▶ EXERCISE DATA
(** ** Compaction *)

(** A published checkpoint and journal have files of their own. *)
Lemma publish_aside j w fd i x cp data floor rs j' w' u p :
  jfile j (w_fs w) fd i x [] → filepath_Clean cp ≠ filepath_Clean (j_path j) →
  publish cp data j floor rs (j, w) = (Ok u, (j', w')) → p ≠ filepath_Clean (j_path j) → aside p j' (w_fs w').
Proof.
  intros Hj Hcp HP Hp.
  destruct (publish_run _ _ _ _ _ _ _ _ _ _ _ _ _ _ Hj eq_refl HP) as (r & f2 & Hpub & [Ed _ _] & -> & -> & _ & Hfd & _).
  split; [done|]. intros i' fd' Hi' [= <-]. rewrite Hfd. intros [= <-]. rewrite Ed in Hi'.
  inversion Hpub as [|r' f' Hr]; subst. inversion Hr; subst. cbn in Hi'.
  rewrite lookup_insert_ne in Hi' by congruence. destruct (decide (p = filepath_Clean cp)) as [->|Hne].
  - rewrite lookup_insert_eq in Hi'. injection Hi' as Hbad. lia.
  - rewrite lookup_insert_ne in Hi' by congruence. apply (wf_dir _ (jf_wf _ _ _ _ _ _ Hj)) in Hi' as [y Hy].
    rewrite (wf_fresh_ino _ (jf_wf _ _ _ _ _ _ Hj)) in Hy; [done|lia].
Qed.

Lemma WatermarksAt_run b wb target w res w' :
  WatermarksAt b (Some wb) target w = (res, w') →
  w_fs w' = w_fs w ∧ ∀ vs, res = Ok vs → mb_configured b = true ∧
    Forall (λ m, version_le target (BookWatermark wb m)) (mb_members b).
Proof.
  intros HW. unfold WatermarksAt in HW. step HW as [] w1 E1; apply ctx_Err_fs in E1 as [Ew _]; [|done].
  destruct (IsZero target); [stop HW; done|]. destruct (mb_configured b); cbn [negb] in HW; [|stop HW; done].
  split.
  - rewrite <- Ew. clear Ew. revert w1 res HW. induction (mb_members b) as [|m ms IH]; intros w1 res HW; cbn [watermarks_loop] in HW; [by stop HW|].
    step HW as [] w2 E2; apply ctx_Err_fs in E2 as [Ew _]; rewrite <- Ew; [|done].
    destruct (_ <? 0) in HW; [by stop HW|]. step HW as rest w3 E3; [stop HW|]; by eapply IH.
  - intros vs ->. apply watermarks_loop_Ok in HW as [-> Hf]. split; [done|]. by rewrite Forall_fmap in Hf.
Qed.

(** With everything up to the last version in the prefix, nothing is kept. *)
Lemma compactable_no_tail j f fd i x req base prefix tail data :
  jfile j f fd i x [] → compactable j req base prefix tail data → CWatermark req = j_last j → tail = [].
Proof.
  intros Hj Hc Ew. destruct tail as [|y tail]; [done|]. exfalso. destruct (jfile_records _ _ _ _ _ _ Hj) as (_ & Hinc & _).
  apply increasing_le in Hinc as [_ Hle]. rewrite Forall_forall in Hle.
  assert (version_le (RVersion y) (j_last j)) as Hy.
  { rewrite (jf_last _ _ _ _ _ _ Hj). apply Hle. rewrite (cp_split _ _ _ _ _ _ Hc). set_solver. }
  pose proof (cp_tail _ _ _ _ _ _ Hc) as Ht. rewrite Ew in Ht. by apply version_nlt in Hy.
Qed.

Lemma compact_run owned r w res r' w' :
  runtime_inv owned r w → compact (r, w) = (res, (r', w')) →
  match res with
  | Ok _ =>
      runtime_inv owned r' w' ∧ lr_state r' = lr_state r ∧
      lr_snapshot r' = Some (mkCheckpoint (j_last (lr_journal r)) (Snapshot (lr_state r))) ∧
      j_records (lr_journal r') = [] ∧ j_floor (lr_journal r') = j_last (lr_journal r) ∧
      j_last (lr_journal r') = j_last (lr_journal r) ∧
      version_lt (j_floor (lr_journal r)) (j_floor (lr_journal r')) ∧ mb_configured (lr_membership r) = true ∧
      Forall (λ m, version_le (j_floor (lr_journal r')) (BookWatermark (lr_watermarks r) m)) (mb_members (lr_membership r)) ∧
      same_config r r'
  | Err _ => r' = r
  end.
Proof.
  intros Hi HC. unfold compact in HC. step_Ok HC. cbv zeta in HC. cbn [fst] in HC.
  destruct (_ <=? 0) eqn:Ep in HC; [by stop HC|].
  step HC as vs [r1 w1] E1; apply io_eq in E1 as [-> E1]; apply WatermarksAt_run in E1 as [Ew Hvs]; [|done].
  destruct (Hvs vs eq_refl) as [Hconf Hmem].
  pose proof Hi as [Ha Hs Hau Hwb Hcp Hap Hd]. pose proof (applier_inv_fs _ _ _ _ _ Ew Ha) as Ha1.
  pose proof Ha1 as [(fd & i & x & Hj) Est Hb Hpr Hown].
  step HC as [] [r2 w2] E2; apply in_applier_run in E2 as (a2 & E2 & ->); unfold in_journal, zoom in E2; cbn [fst snd] in E2;
    destruct (Compact _ _) as [rC [j2 w3]] eqn:EC; injection E2 as -> <- <-.
  2:{ assert (j2 = lr_journal r) as ->.
      { destruct (Compact_run _ _ _ _ _ _ _ _ _ _ Hj eq_refl EC) as [(e' & _ & -> & _)|(base & prefix & tail & data & w4 & Hc & Hw4 & HP)]; [done|].
        by apply (publish_run _ _ _ _ _ _ _ _ _ _ _ _ _ _ Hj Hw4) in HP as (? & ? & _ & _ & ->). }
      by destruct r as [? ? ? ? ? [] ? ?]. }
  stop HC.
  destruct (Compact_run _ _ _ _ _ _ _ _ _ _ Hj eq_refl EC) as [(? & ? & _)|(base & prefix & tail & data & w4 & Hc & Hw4 & HP)]; [done|].
  pose proof (compactable_no_tail _ _ _ _ _ _ _ _ _ _ Hj Hc eq_refl) as ->. rewrite <- Hw4 in Hj, Hb, Hpr.
  pose proof (jinv_last_u64 _ _ (ai_journal _ _ _ _ Ha)) as Hu. cbn [CheckpointPath CWatermark] in *.
  pose proof Hcp as (Ecl & Hno & _).
  destruct (publish_blobs _ _ _ _ _ _ _ _ _ _ _ _ _ Hj Hb (λ s Es, eq_ind_r (λ o, ¬ o (filepath_Clean (lr_checkpointPath r))) (eq_ind_r (λ p, ¬ owned p) Hno Ecl) (Hown s Es)) HP) as [Ho Hb2].
  destruct (verified_other _ _ _ _ Hb Ho) as [Hm _].
  pose proof (λ p, publish_aside _ _ _ _ _ _ _ _ _ _ _ _ p Hj (cp_path _ _ _ _ _ _ Hc) HP) as Has.
  apply (publish_jfile _ _ _ _ _ _ _ _ _ _ _ _ _ _ Hj) in HP as (-> & Hfile & i' & x' & Hj');
    [|done|apply Hc|done|by apply Forall_nil_2|done|apply len_nonneg].
  destruct (cp_data _ _ _ _ _ _ Hc) as [l Hdata]. cbn [CWatermark CReqRecords] in Hdata.
  destruct (state_wf _ _ _ _ Ha) as (Hst & El & _). fold (lr_state r) in Hst, El. pose proof (Snapshot_sorted (lr_state r)) as Hsort.
  assert (sort_records (Snapshot (lr_state r)) = Snapshot (lr_state r)) as Eid.
  { apply sort_records_id; [by apply Snapshot_NoDup|done]. }
  cbn [CRecords] in Hdata. rewrite !Eid in Hdata. apply decodeCheckpoint_encode in Hdata as Hdec; [|done|].
  2:{ apply Forall_forall. intros y Hy. apply elem_of_Snapshot in Hy; [|done]. by eapply (state_versions _ r). }
  cbn [Watermark CRecords] in Hdec. rewrite (jf_limits _ _ _ _ _ _ Hj), Eid in Hdec.
  unfold lr_state, lr_journal. cbn. split_and!; try done; [|apply Compare_gt, Z.leb_gt, Ep].
  split; unfold lr_journal; cbn; try done.
  - split; cbn; [by eexists _, _, _| |by apply Hb2|by eapply present_mono|done].
    rewrite app_nil_r. symmetry. rewrite <- El. by apply apply_all_Snapshot.
  - split; [done|]. exists data. by rewrite Hfile.
  - split_and!; [done|done|apply Has, Hcp].
  - destruct Hap as (? & ? & [? _]). split_and!; [done|done|by apply Has].
Qed.

(** ** Opening *)

(** A successful [OpenJournal] works on one file: the one that was at its path,
    or a new one. *)
Lemma OpenJournal_file path options w j rec w' :
  fs_wf (w_fs w) → OpenJournal path options w = (Ok (j, rec), w') →
  let p := filepath_Clean path in
  j_limits j = normalized (OLimits options) ∧
  ∃ fd i, j_file j = Some fd ∧ fs_fds (w_fs w') !! fd = Some i ∧
    (fs_dir (w_fs w) !! Named p = Some i ∨ fs_ino (w_fs w) !! i = None) ∧
    (∀ q, q ≠ p → fs_dir (w_fs w') !! Named q = fs_dir (w_fs w) !! Named q) ∧
    (∀ i', i' ≠ i → fs_ino (w_fs w') !! i' = fs_ino (w_fs w) !! i').
Proof.
  intros Hf HO p. unfold OpenJournal in HO. case_bool_decide; [stop HO|].
  step HO as opts w0 E0. apply lift_Ok in E0 as [Eo ->]. step HO as fd w1 E1.
  assert (OLimits opts = normalized (OLimits options)) as El.
  { unfold options_normalized in Eo. rewrite !guard_Ok in Eo. by destruct Eo as (_ & _ & [= <-]). }
  assert (∃ i, fd = fs_next (w_fs w) ∧ fs_fds (w_fs w1) !! fd = Some i ∧
    (fs_dir (w_fs w) !! Named p = Some i ∨ fs_ino (w_fs w) !! i = None) ∧
    (∀ q, q ≠ p → fs_dir (w_fs w1) !! Named q = fs_dir (w_fs w) !! Named q) ∧
    (∀ i', i' ≠ i → fs_ino (w_fs w1) !! i' = fs_ino (w_fs w) !! i')) as (i & _ & Hfd & Hi & Hd & Hino).
  { unfold os_Open in E1. apply syscall_inv in E1 as [[Ee _]|E1]; [done|]. cbv zeta in E1. fold p in E1.
    destruct (fs_dir (w_fs w) !! Named p) as [i|] eqn:Ei; injection E1 as <- <-.
    - exists i. cbn. rewrite lookup_insert_eq. split_and!; try done. by left.
    - exists (fs_next (w_fs w)). cbn. rewrite lookup_insert_eq. split_and!; try done.
      + right. by apply (wf_fresh_ino _ Hf).
      + intros q Hq. rewrite lookup_insert_ne; congruence.
      + intros i' Hne. by rewrite lookup_insert_ne. }
  assert (∃ g, (j_file j = Some fd ∧ j_limits j = OLimits opts) ∧ w_fs w' = upd_ino g i (w_fs w1)) as (g & [Ef Ej] & ->).
  { apply on_error_Ok_inv in HO. step HO as size w2 E2. eapply file_Size_fs in E2 as [Ew2 _]; [|done].
    destruct (_ <? _) in HO; [stop HO|]. destruct (_ =? 0) in HO.
    - step HO as [] w3 E3. eapply writeFull_inv in E3 as (n & _ & Ew3 & _); [|by rewrite Ew2].
      step HO as [] w4 E4. apply (file_Sync_fs _ i) in E4; [|by rewrite Ew3, Ew2].
      step HO as [] w5 E5. apply file_Seek_fs in E5. stop HO. eexists. split; [done|]. rewrite E5, E4, Ew3, Ew2.
      unfold synced, fs_append. by rewrite upd_ino_upd_ino.
    - step HO as data w3 E3. eapply readBounded_inv in E3 as [Ew3 _]; [|by rewrite Ew2].
      step HO as [[[floor rs] validSize] truncated] w4 E4. apply lift_Ok in E4 as [_ ->].
      step HO as [] w5 E5. step HO as [] w6 E6. apply file_Seek_fs in E6. destruct (_ <? _) in HO; [stop HO|]. stop HO.
      rewrite E6. destruct truncated.
      + step E5 as [] w7 E7. apply (file_Truncate_fs _ i) in E7; [|by rewrite Ew3, Ew2].
        apply (file_Sync_fs _ i) in E5; [|by rewrite E7, Ew3, Ew2]. eexists. split; [done|]. rewrite E5, E7, Ew3, Ew2.
        unfold synced. by rewrite upd_ino_upd_ino.
      + stop E5. exists id. split; [done|]. rewrite Ew3, Ew2. symmetry. apply upd_ino_id. }
  split; [congruence|]. exists fd, i. cbn. split_and!; try done. intros i' Hne. rewrite lookup_alter_ne by done. by apply Hino.
Qed.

▶ TASK GOAL
Starting at the line that has "(** With everything" and ending at the line that has "rewrite (jf_last _", please write out the lines above exactly, leaving out all others.

▶ SOLUTION TO THE EXERCISE
(** With everything up to the last version in the prefix, nothing is kept. *)
Lemma compactable_no_tail j f fd i x req base prefix tail data :
  jfile j f fd i x [] → compactable j req base prefix tail data → CWatermark req = j_last j → tail = [].
Proof.
  intros Hj Hc Ew. destruct tail as [|y tail]; [done|]. exfalso. destruct (jfile_records _ _ _ _ _ _ Hj) as (_ & Hinc & _).
  apply increasing_le in Hinc as [_ Hle]. rewrite Forall_forall in Hle.
  assert (version_le (RVersion y) (j_last j)) as Hy.
  { rewrite (jf_last _ _ _ _ _ _ Hj). apply Hle. rewrite (cp_split _ _ _ _ _ _ Hc). set_solver. }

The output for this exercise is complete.